I can't speak for anyone else, but for me at least the answers to most of your questions correlate because of my underlying model.  However, it seems like correlation on most these questions (not just a few pairs) is to be expected, as many of them probe a similar underlying model from a few different directions. Just because there are lots of individual arguments about various axes does not immediately imply that any or even most configurations of beliefs on those arguments is coherent. In fact, in a very successfully truth-finding system we should also expect convergence on most axes of argument, with only a few cruxes remaining.

My answers to the questions:

1. I lean towards short timelines, though I have lots of uncertainty.

2. I mostly operate under the assumption of fast takeoffs. I think "slower" takeoffs (months to low years) are plausible but I think even in this world we're unlikely to respond adequately and that iterative approaches still fail.

3: I expect values to be fragile. However, my model of how things go wrong depends on a much weaker version of this claim.

4: I don't expect teaching a value system to an AGI to be hard or relevant to the reasons why things might go wrong. 

5: I expect corrigibility to be hard.

6: Yes (depending on the definition of "simple", they already happen), but I don't expect it to update people sufficiently.

7: >90%, if you condition on alignment not being solved (which also precludes alignment being solved because it's easy). 
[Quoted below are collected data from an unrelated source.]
Lemma live_window_undisturbed_witness :
  exists l1, fst (Allow (Some example_limiter) 400 "10.0.0.1") = Some l1
    /\ window_of l1 "10.0.0.2" = Some (MkBucket "10.0.0.2" 200 1 0).
Proof.
  destruct (Allow (Some example_limiter) 400 "10.0.0.1") as [l' ok] eqn:Ha.
  apply (live_window_undisturbed example_limiter 400 "10.0.0.1" "10.0.0.2" (MkBucket "10.0.0.2" 200 1 0) l' ok).
  - exact example_limiter_ok.
  - discriminate.
  - vm_compute. reflexivity.
  - vm_compute. reflexivity.
  - exact Ha.
Defined.
(** A request whose analysis did not complete gets a verdict, and under the
    closed policy an enforced one. *)
Lemma finalize_closed env st first reason b st' r e :
  finalizeAnalysisIncomplete env st first reason b = (st', r, e) ->
  e = None /\ exists d, r = Some d /\ (policy_after st' = "closed"%string -> enforcing (dr_Action d) = true).
Proof.
  unfold finalizeAnalysisIncomplete, policy_after. cbv zeta.
  set (rc := mark_incomplete (st_rc st) reason b). clearbody rc.
  pose proof (fail_mode_cases (rc_Metadata rc)) as Hm.
  cbn [st_rc]. set (pol := fail_mode (rc_Metadata rc)) in *. clearbody pol.
  pose proof (fail_mode_put rc pol Hm) as Hput.
  set (rc' := put_md _ _ _) in *. clearbody rc'.
  destruct first as [d|]; simpl.
  - destruct (Detected d && enforcing (dr_Action d)) eqn:Ed.
    { intros [= <- <- <-]. props. split; [done|]. by exists d. }
    destruct (String.eqb_spec pol "closed") as [Hc|Hc].
    { intros [= <- <- <-]. eauto. }
    destruct (String.eqb pol "observe"), (Detected d); intros [= <- <- <-];
      (split; [done|]; eexists; split; [done|]); simpl; by rewrite Hput.
  - destruct (String.eqb_spec pol "closed") as [Hc|Hc].
    { intros [= <- <- <-]. eauto. }
    destruct (String.eqb pol "observe"); intros [= <- <- <-];
      (split; [done|]; eexists; split; [done|]); simpl; by rewrite Hput.
Qed.

(** An outcome that does not let an incomplete analysis through. *)
Definition held (out : Outcome) : Prop :=
  match out with
  | (st, r, None) =>
      exists d, r = Some d /\ (policy_after st = "closed"%string -> enforcing (dr_Action d) = true)
  | (_, _, Some _) => True
  end.

Lemma finalize_held env st first reason b : held (finalizeAnalysisIncomplete env st first reason b).
Proof.
  destruct (finalizeAnalysisIncomplete env st first reason b) as [[st' r] e] eqn:E.
  apply finalize_closed in E as [-> Hd]. exact Hd.
Qed.

Lemma budget_held env st first : held (finalizeBudgetExhausted env st first).
Proof. apply finalize_held. Qed.
Lemma input_held env st first reason : held (finalizeInputIncomplete env st first reason).
Proof. apply finalize_held. Qed.
Lemma overload_held env st first : held (finalizeGuardOverload env st first).
Proof. apply finalize_held. Qed.

Lemma unless_parent_held env st k : (forall st, held (k st)) -> held (unless_parent_done env st k).
Proof. intros Hk. unfold unless_parent_done. destruct (parentErr _ _); [done|apply Hk]. Qed.

Create HintDb pipeline discriminated.
#[export] Hint Resolve budget_held input_held overload_held unless_parent_held : pipeline.

Lemma blocks_enforcing r : blocks r = true -> enforcing (dr_Action r) = true.
Proof. unfold blocks. intros H. props. by rewrite H0. Qed.

(** ** Detectors that complete *)

Lemma incomplete_reason_nonempty err reason :
  detectorIncompleteReason err = Some reason -> reason <> ""%string.
Proof.
  unfold detectorIncompleteReason. destruct err as [e|]; [|done].
  destruct (err_incomplete e) as [[[] text]|]; try done. cbv zeta.
  destruct (String.eqb_spec (TrimSpace text) ""); by intros [= <-].
Qed.

Lemma note_reason_empty cur reason :
  note_reason cur reason = ""%string -> cur = ""%string /\ reason = ""%string.
Proof. unfold note_reason. destruct (String.eqb_spec cur ""); [by subst|done]. Qed.

(** Only a detector that returned without an error has a nil error. *)
Lemma guard_no_error fate d md r :
  guard_result None fate (dt_Detect d md) = (r, None) -> completed d md = Some r.
Proof.
  unfold completed. destruct fate; simpl; try discriminate.
  destruct (dt_Detect d md) as [res [e|]|text]; try discriminate. by intros [= <-].
Qed.

Lemma guard_completed stack d md r :
  completed d md = Some r -> guard_result None (GCompleted stack) (dt_Detect d md) = (r, None).
Proof.
  unfold completed. simpl. destruct (dt_Detect d md) as [res [e|]|text]; try discriminate.
  by intros [= <-].
Qed.

(** ** The pre-filters *)

Definition kept (keep : option DetectionResult -> DetectionResult -> option DetectionResult)
  (cur : option DetectionResult) (r : option DetectionResult) : option DetectionResult :=
  match r with Some r => keep cur r | None => cur end.

Definition not_blocking (r : option DetectionResult) : Prop :=
  match r with Some r => blocks r = false | None => True end.

Lemma absorb_eq st fork r :
  absorb (st_rc st) fork r =
  match r with
  | Some r => add_result (mergeRequestContext (st_rc st) (Some fork)) r
  | None => mergeRequestContext (st_rc st) (Some fork)
  end.
Proof. done. Qed.

(** One pre-filter that found no reason to stop: it completed, or it reported
    incomplete input. *)
Lemma prefilter_step_spec env i d pg :
  match prefilter_step env i d pg with
  | inl out => held out
  | inr pg' =>
      inputIncompleteReason pg' = ""%string ->
      inputIncompleteReason pg = ""%string /\
      exists r, completed d (rc_Metadata (st_rc (pg_st pg))) = Some r /\ not_blocking r
        /\ st_rc (pg_st pg') = absorb (st_rc (pg_st pg)) (dt_fork d (rc_Metadata (st_rc (pg_st pg)))) r
        /\ firstDetected pg' = kept keep_first (firstDetected pg) r
  end.
Proof.
  unfold prefilter_step. destruct (ctxErr _ _); [eauto with pipeline|]. cbv zeta.
  destruct (guard_result _ _ _) as [result err] eqn:Eg. destruct err as [e|].
  - destruct (is_overload e); [eauto with pipeline|].
    destruct (parentErr _ _); [done|].
    destruct (budgetAnalysisIncomplete _ _ _); [apply budget_held|].
    destruct (detectorIncompleteReason _) as [reason|] eqn:Er; [|apply input_held].
    apply incomplete_reason_nonempty in Er.
    destruct result as [r|]; simpl.
    + destruct (blocks r) eqn:Eb; [exists r; split; [done|]; by rewrite (blocks_enforcing r Eb)|].
      simpl. by intros [_ ?]%note_reason_empty.
    + by intros [_ ?]%note_reason_empty.
  - apply guard_no_error in Eg. destruct result as [r|]; simpl.
    + destruct (blocks r) eqn:Eb; [exists r; split; [done|]; by rewrite (blocks_enforcing r Eb)|].
      simpl. intros ->. split; [done|]. by exists (Some r).
    + intros ->. split; [done|]. by exists None.
Qed.
(* ===== verification/PipelineSafety.v ===== *)
(** * No verdict is lost, no abandoned detector is seen, detectors stay ordered

    The block invariant of the pipeline's loops, the insensitivity to
    abandoned detectors and to the order in which jobs finish, the shape of the
    detector lists and the bounds of the budget; the properties of the pipeline
    and requests on which they apply. *)

From S2P Require Import Prelude GoText Acl Sandbox Pipeline PipelineFacts.
From stdpp Require Import sorting.
From Stdlib Require Import Permutation Sorted.

Open Scope list_scope.
Open Scope Z_scope.

#[local] Arguments mergeRequestContext : simpl never.

(** ** A block is never lost *)

(** The results since [base] and the detection kept so far: what was kept is
    a detection, and it blocks if any result does. *)
Definition block_kept (base : list DetectionResult) (rc : RequestContext)
  (first : option DetectionResult) : Prop :=
  (forall f, first = Some f -> Detected f = true)
  /\ exists new, Results rc = base ++ new
     /\ forall x, x ∈ new -> blocks x = true -> exists f, first = Some f /\ blocks f = true.

(** An outcome whose verdict blocks if any new result does. *)
Definition lossless (base : list DetectionResult) (out : Outcome) : Prop :=
  let '(st, r, e) := out in
  exists new, Results (st_rc st) = base ++ new
    /\ (e = None -> forall x, x ∈ new -> blocks x = true -> exists d, r = Some d /\ blocks d = true).

Lemma merge_Results rc fork : Results (mergeRequestContext rc fork) = Results rc.
Proof. unfold mergeRequestContext. destruct fork; [|done]. by case_bool_decide. Qed.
8: If you factor out the feasibility of implementation/enforcement, then merely designing a good governance mechanism is relatively easy. However, I'm not sure why you would ever want to do this factorization.

9: I expect implementation/enforcement to be hard.

A small group of researchers raise alarm that this is going on, but society at large doesn't listen to them because everything seems to be going so well.

Arguably this is already the situation with alignment. We have already observed empirical examples of many early alignment problems like reward hacking. One could make an argument that looks something like "well yes but this is just in a toy environment, and it's a big leap to it taking over the world", but it seems unclear when society will start listening. In analogy to the AI goalpost moving problem ("chess was never actually hard!"), in my model it seems entirely plausible that every time we observe some alignment failure it updates a few people but most people remain un-updated. I predict that for a large set of things currently claimed will cause people to take alignment seriously, most of them will either be ignored by most people once they happen, or never happen before catastrophic failure.

We can also see analogous dynamics in i.e climate change, where even given decades of hard numbers and tangible physical phenomena large amounts of people (and importantly, major polluters) still reject its existence, many interventions are undertaken which only serve as lip service (greenwashing), and all of this would be worse if renewables were still economically uncompetitive.

I expect the alignment situation to be strictly worse because a) I expect the most egregious failures to only come shortly before AGI, so once evidence as robust as climate change (i.e literally catching AIs red handed trying and almost succeeding at taking over the world), I estimate we have anywhere between a few years and negative years left b) the space of ineffectual alignment interventions is far larger and harder to distinguish from real solutions to the underlying problem c) in particular, training away failures in ways that don't solve the underlying problems (i.e incentivizing deception) is an extremely attractive option and there does not exist any solution to this technical problem, and just observing the visible problems disappear is insufficient to distinguish whether the underlying problems are solved d) 80% of the tech for solving climate change basically already exists or is within reach, and society basically just has to decide that it cares, and the cost to society is legible. For alignment, we have no idea how to solve the technical problem, or even how that solution will vaguely look. This makes it a harder sell to society, e) the economic value of AGI vastly outweighs the value of fossil fuels, making the vested interest substantially larger, f) especially due to deceptive alignment, I expect actually-aligned systems to be strictly more expensive than unaligned systems; the cost will be more than just a fixed % more money, but also cost in terms of additional difficulty and uncertainty, time to market disadvantage, etc.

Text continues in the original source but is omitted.